A multidisciplinary approach to headache treatment improves patient care by employing strategies that treat pain and educate patients on self-management to enhance quality of life. Pharmacists, neurologists, psychologists, physical therapists, and primary care providers all play critical roles in managing headaches and reducing the risk of medication overuse headache.[45] Pharmacotherapy may be acute or preventive, and prescribers should remain aware of potential adverse drug reactions of ergotamine, as well as interactions with other agents, including CYP3A4 inhibitors. With the introduction of more selective drugs with improved tolerability, such as triptans and newer CGRP receptor antagonists, clinicians should exercise sound judgment and maintain effective communication within the healthcare team to evaluate medication options.
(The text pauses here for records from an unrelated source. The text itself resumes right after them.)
Lemma set_participant_ok id p evs : decide_set_conversation_participant s id p = Ok evs -> events_ok s evs.
Proof.
  unfold decide_set_conversation_participant. intros H. oks.
  destruct (is_group_or_channel _); oks; subst evs; cbn [events_ok]; [|done].
  split; [|split; done]. eapply community_event_ok; [done|done|].
  intros [[Hmem Hsub Hinv Hreq Htop] ?]. split; [split; fields; try done|done].
  apply (keyed_insert cm_actor_id); [done|]. fields.
  destruct (cs_members _ !! _) as [m|] eqn:E; simpl; [by apply Hmem|done].
Qed.

Lemma remove_participant_ok id a evs : decide_remove_conversation_participant s id a = Ok evs -> events_ok s evs.
Proof.
  unfold decide_remove_conversation_participant. intros H. oks.
  destruct (is_group_or_channel _); oks; subst evs; cbn [events_ok]; [|done].
  split; [|split; done]. eapply community_event_ok; [done|done|].
  intros [[Hmem Hsub Hinv Hreq Htop] ?]. split; [split; fields; try done|done].
  - intros k m Hk. apply lookup_alter_Some in Hk as [(<- & m0 & Hm0 & ->)|[_ Hk]]; [fields|]; by apply Hmem.
  - by apply (keyed_delete sub_actor_id).
Qed.

Lemma queue_message_ok id local client sender content reply thread created scheduled silent protected evs :
  decide_queue_message s id local client sender content reply thread created scheduled silent protected = Ok evs ->
  events_ok s evs.
Proof.
  unfold decide_queue_message. intros H. ok_step. apply require_conversation_ok in Hok. oks. subst evs. simpl.
  split; [by eexists|done].
Qed.

Lemma forward_message_ok source m dest local client sender created evs :
  decide_forward_message s source m dest local client sender created = Ok evs -> events_ok s evs.
Proof.
  unfold decide_forward_message. intros H. ok_step. apply require_conversation_ok in Hok. oks. subst evs. simpl.
  split; [by eexists|done].
Qed.

Lemma vote_poll_ok id m a opts evs : decide_vote_poll s id m a opts = Ok evs -> events_ok s evs.
Proof. unfold decide_vote_poll. intros H. oks. destruct (msg_content _); oks; try done. by subst evs. Qed.

Lemma create_invoice_ok i evs : decide_create_invoice s i = Ok evs -> events_ok s evs.
Proof.
  unfold decide_create_invoice. intros H. ok_step. ok_step. apply require_actor_ok in Hok0. oks. subst evs. simpl.
  split_and!; [done|by eexists|done].
Qed.

Lemma upsert_order_ok o evs : decide_upsert_order s o = Ok evs -> events_ok s evs.
Proof.
  unfold decide_upsert_order. intros H. do 2 ok_step. apply require_actor_ok in Hok0. oks. subst evs. simpl.
  split_and!; [by apply contains_key_spec|by eexists|done].
Qed.

Lemma checkout_invoice_ok invoice_id oid buyer customer now evs :
  room (st_wallet s) -> decide_checkout_invoice s invoice_id oid buyer customer now = Ok evs -> events_ok s evs.
Proof.
  unfold decide_checkout_invoice. intros Hroom H. do 2 ok_step. apply require_actor_ok in Hok0. oks.
  destruct (sw_invoices _ Hwf _ _ Hok) as (Hid & Hvalid & Hseller).
  destruct (st_orders s !! oid) as [o|] eqn:Ho.
  - case_match; oks. subst evs. simpl. destruct (sw_orders _ Hwf _ _ Ho) as (_ & ? & ?). done.
  - unfold checkout_payment in H. okps. subst evs. simpl. wallets.
    match goal with H : transfer _ _ _ _ _ _ _ = _ |- _ => apply transfer_step, ledger_step_wf in H as [Hw _] end.
    + rewrite Hid. split_and!; [done|by eexists|by eexists|done].
    + do 2 (eapply reshapes_wf; [|eassumption]). by apply sw_wallet.
    + do 2 (eapply reshapes_room; [eassumption|]). done.
Qed.

Lemma refund_order_ok oid seller r now evs :
  room (st_wallet s) -> decide_refund_order s oid seller r now = Ok evs -> events_ok s evs.
Proof.
  unfold decide_refund_order. intros Hroom H. oks.
  destruct (sw_orders _ Hwf _ _ Hok) as (_ & Hi & Hb).
  destruct (eqb (order_status a) Refunded); oks; [by subst evs|].
  okps. subst evs. simpl. wallets.
  match goal with H : refund_transfer _ _ _ _ = _ |- _ => apply refund_step, ledger_step_wf in H as [Hw _] end.
  - done.
  - apply (sw_wallet _ Hwf).
  - done.
Qed.

Lemma credit_settlement_ok r owner m reference now evs :
  room (st_wallet s) -> decide_credit_wallet_settlement s r owner m reference now = Ok evs -> events_ok s evs.
Proof.
  unfold decide_credit_wallet_settlement. intros Hroom H. okps. subst evs. simpl. wallets.
  match goal with H : credit _ _ _ _ _ _ = _ |- _ => apply credit_step, ledger_step_wf in H as [Hw _] end.
  - done.
  - eapply reshapes_wf; [|eassumption]. by apply sw_wallet.
  - by eapply reshapes_room.
Qed.

Lemma publish_story_ok a t evs : decide_publish_story s a t = Ok evs -> events_ok s evs.
Proof.
  unfold decide_publish_story. intros H. ok_step. apply require_actor_ok in Hok. oks. subst evs. simpl.
  unfold eqb in *. case_bool_decide; [|done]. subst a. split_and!; [lia|by eexists|done].
Qed.

Lemma same_story_ok t t' id : st_stories s !! id = Some t -> same_story t t' ->
  story_created_at_ms t' = story_created_at_ms t -> event_ok s (StoryChanged t').
Proof.
  intros Ht (_ & Ho & _ & He & _) Hc. simpl. rewrite Ho, He, Hc. by apply (sw_stories _ Hwf _ _ Ht).
Qed.

Lemma view_story_ok a id now evs : decide_view_story s a id now = Ok evs -> events_ok s evs.
Proof.
  unfold decide_view_story, require_story. intros H. oks. subst evs. simpl. split; [|done].
  eapply same_story_ok; [done|by eapply record_view_ok|].
  unfold record_view in Hok2. case_match; simplify_eq. done.
Qed.

Lemma react_story_ok a id r evs : decide_react_story s a id r = Ok evs -> events_ok s evs.
Proof.
  unfold decide_react_story, require_story. intros H. oks. subst evs. simpl. split; [|done].
  eapply same_story_ok; [done|by eapply react_ok|].
  unfold react in Hok1. oks. by subst.
Qed.


(** *** Communities *)

Lemma collect_map_forall {K V : Type} `{Countable K} (P : K -> V -> Prop) (l : list (K * V)) :
  (forall k v, (k, v) ∈ l -> P k v) -> map_Forall P (collect_map l).
Proof.
  unfold collect_map. intros Hl. assert (map_Forall P (∅ : gmap K V)) as Hm by apply map_Forall_empty.
  revert Hm. generalize (∅ : gmap K V) as m. induction l as [|[k v] l IH]; intros m Hm; simpl; [done|].
  apply IH; [intros; apply Hl; by right|]. apply map_Forall_insert_2; [|done]. apply Hl. by left.
Qed.

Lemma seed_community_wf c conv : community_wf (seed_community c conv).
Proof.
  split; [split|]; unfold seed_community; fields; try (intros *; by rewrite lookup_empty); [|simpl; lia].
  apply (collect_map_forall (fun id m => cm_actor_id m = id)).
  intros k m. rewrite list_elem_of_fmap. by intros (p & [= -> ->] & _).
Qed.

Lemma merge_community_wf c existing : community_wf existing -> community_wf (merge_community c existing).
Proof. intros [[] Hlog]. split; [split|]; done. Qed.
Numerous studies have compared the efficacy and safety of triptans versus ergot alkaloids for acute migraine treatment, yielding mixed conclusions and highlighting the importance of individualized therapy and pharmacist consultation.[46][47][48][49]

Psychologists provide education, cognitive behavioral therapy, and self-management strategies for patients with migraine, addressing medication adherence, stress management, and lifestyle modifications. Physical therapists contribute to preventing headache episodes, particularly when neck or other musculoskeletal pain coexists. Additionally, relaxation techniques, biofeedback, and mindfulness-based stress reduction have demonstrated efficacy in migraine prevention.[50] 

In suspected ergotamine toxicity or overdose, the emergency physician recognizes signs of vasospasm or limb ischemia, discontinues ergotamine immediately, and initiates vascular evaluation. Nurse practitioners or physician assistants perform rapid medication reconciliation and focused perfusion assessment, and communicate key findings using structured handoff methods such as the Situation, Background, Assessment, and Recommendation (SBAR) approach.[51] Clinical pharmacists identify high-risk drug interactions, particularly those involving CYP3A4 inhibitors, confirm the dosing history, and advise discontinuation of interacting medications. Nursing staff continuously monitor pulses, limb temperature, neurologic status, and vital signs while using closed-loop communication to confirm critical orders. Radiology or vascular specialists perform Doppler ultrasonography or angiography to detect vasospasm or arterial occlusion and guide further intervention. After stabilization, neurologists evaluate the patient and recommend safer migraine treatment alternatives to prevent recurrence.[52]

Given the chronic and multifactorial nature of migraine, an interprofessional and multidisciplinary approach integrating pharmacologic, behavioral, and physical strategies is essential for optimizing outcomes and improving patients' quality of life.[53][54][55][56]